Stored dataset items:
______
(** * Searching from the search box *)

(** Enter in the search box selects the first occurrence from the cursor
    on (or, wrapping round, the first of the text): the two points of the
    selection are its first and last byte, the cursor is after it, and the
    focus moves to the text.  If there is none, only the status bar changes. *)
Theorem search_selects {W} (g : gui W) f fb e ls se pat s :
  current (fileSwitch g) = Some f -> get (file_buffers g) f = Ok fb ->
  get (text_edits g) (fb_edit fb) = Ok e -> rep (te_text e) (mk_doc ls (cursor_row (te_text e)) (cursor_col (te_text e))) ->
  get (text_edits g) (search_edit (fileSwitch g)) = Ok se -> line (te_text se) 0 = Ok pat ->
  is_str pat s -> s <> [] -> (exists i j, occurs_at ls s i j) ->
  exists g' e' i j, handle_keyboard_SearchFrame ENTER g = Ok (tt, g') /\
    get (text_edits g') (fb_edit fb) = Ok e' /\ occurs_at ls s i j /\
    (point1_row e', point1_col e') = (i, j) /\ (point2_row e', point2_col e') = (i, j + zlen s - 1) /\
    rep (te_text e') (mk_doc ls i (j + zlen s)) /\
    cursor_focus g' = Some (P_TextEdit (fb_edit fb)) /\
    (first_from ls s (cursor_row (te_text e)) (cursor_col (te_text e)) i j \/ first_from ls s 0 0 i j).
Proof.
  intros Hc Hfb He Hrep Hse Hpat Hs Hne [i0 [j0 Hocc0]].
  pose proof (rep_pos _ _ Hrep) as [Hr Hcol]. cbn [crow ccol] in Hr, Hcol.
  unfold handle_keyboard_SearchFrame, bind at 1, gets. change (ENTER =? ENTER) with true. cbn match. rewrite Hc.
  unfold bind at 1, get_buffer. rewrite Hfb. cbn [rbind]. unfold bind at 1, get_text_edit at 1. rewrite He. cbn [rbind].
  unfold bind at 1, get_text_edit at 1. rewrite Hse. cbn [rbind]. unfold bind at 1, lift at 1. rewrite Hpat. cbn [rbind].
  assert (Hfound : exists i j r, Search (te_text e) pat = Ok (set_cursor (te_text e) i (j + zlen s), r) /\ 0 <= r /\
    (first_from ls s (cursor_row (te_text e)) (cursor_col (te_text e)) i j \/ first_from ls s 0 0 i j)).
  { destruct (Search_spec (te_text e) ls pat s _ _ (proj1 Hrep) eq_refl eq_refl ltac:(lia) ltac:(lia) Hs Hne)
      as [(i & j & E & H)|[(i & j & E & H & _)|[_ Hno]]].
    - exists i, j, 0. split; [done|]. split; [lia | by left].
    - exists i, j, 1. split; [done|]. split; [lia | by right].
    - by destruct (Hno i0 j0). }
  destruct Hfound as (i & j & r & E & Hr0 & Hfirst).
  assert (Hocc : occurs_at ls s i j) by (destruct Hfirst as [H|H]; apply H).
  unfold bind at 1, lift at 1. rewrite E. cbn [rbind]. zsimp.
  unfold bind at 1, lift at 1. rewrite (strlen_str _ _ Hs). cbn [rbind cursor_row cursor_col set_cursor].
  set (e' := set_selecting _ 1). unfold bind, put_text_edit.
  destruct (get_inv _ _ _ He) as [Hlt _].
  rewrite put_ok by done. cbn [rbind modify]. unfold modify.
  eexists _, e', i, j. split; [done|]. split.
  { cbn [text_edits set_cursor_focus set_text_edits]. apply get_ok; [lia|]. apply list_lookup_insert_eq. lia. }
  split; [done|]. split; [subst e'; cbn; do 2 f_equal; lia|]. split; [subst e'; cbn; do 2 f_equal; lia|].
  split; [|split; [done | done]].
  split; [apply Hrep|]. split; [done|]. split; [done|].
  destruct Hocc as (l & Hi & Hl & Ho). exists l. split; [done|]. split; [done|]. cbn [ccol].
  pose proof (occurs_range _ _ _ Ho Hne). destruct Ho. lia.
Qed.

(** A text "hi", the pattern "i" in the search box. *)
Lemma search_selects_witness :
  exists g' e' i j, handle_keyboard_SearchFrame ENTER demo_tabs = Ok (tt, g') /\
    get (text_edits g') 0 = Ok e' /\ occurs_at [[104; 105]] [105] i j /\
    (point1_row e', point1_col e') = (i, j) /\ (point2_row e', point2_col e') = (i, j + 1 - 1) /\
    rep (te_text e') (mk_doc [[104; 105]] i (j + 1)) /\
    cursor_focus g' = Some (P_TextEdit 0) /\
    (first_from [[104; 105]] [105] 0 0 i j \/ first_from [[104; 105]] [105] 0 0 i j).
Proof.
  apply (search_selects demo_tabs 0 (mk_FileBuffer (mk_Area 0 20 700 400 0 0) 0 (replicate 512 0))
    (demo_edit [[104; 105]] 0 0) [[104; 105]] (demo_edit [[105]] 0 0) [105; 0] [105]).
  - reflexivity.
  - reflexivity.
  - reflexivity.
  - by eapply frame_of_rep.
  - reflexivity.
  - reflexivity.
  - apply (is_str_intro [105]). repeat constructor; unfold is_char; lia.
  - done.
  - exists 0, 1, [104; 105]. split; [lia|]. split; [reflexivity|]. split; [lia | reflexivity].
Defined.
______
▸ **Aim of the task**
What you give back should be only the lines of the records above, starting at the line with "split; [apply Hrep|]." and ending at the line with "get (text_edits g') 0", restated word for word.

▸ **Output**
  split; [apply Hrep|]. split; [done|]. split; [done|].
  destruct Hocc as (l & Hi & Hl & Ho). exists l. split; [done|]. split; [done|]. cbn [ccol].
  pose proof (occurs_range _ _ _ Ho Hne). destruct Ho. lia.
Qed.

(** A text "hi", the pattern "i" in the search box. *)
Lemma search_selects_witness :
  exists g' e' i j, handle_keyboard_SearchFrame ENTER demo_tabs = Ok (tt, g') /\
    get (text_edits g') 0 = Ok e' /\ occurs_at [[104; 105]] [105] i j /\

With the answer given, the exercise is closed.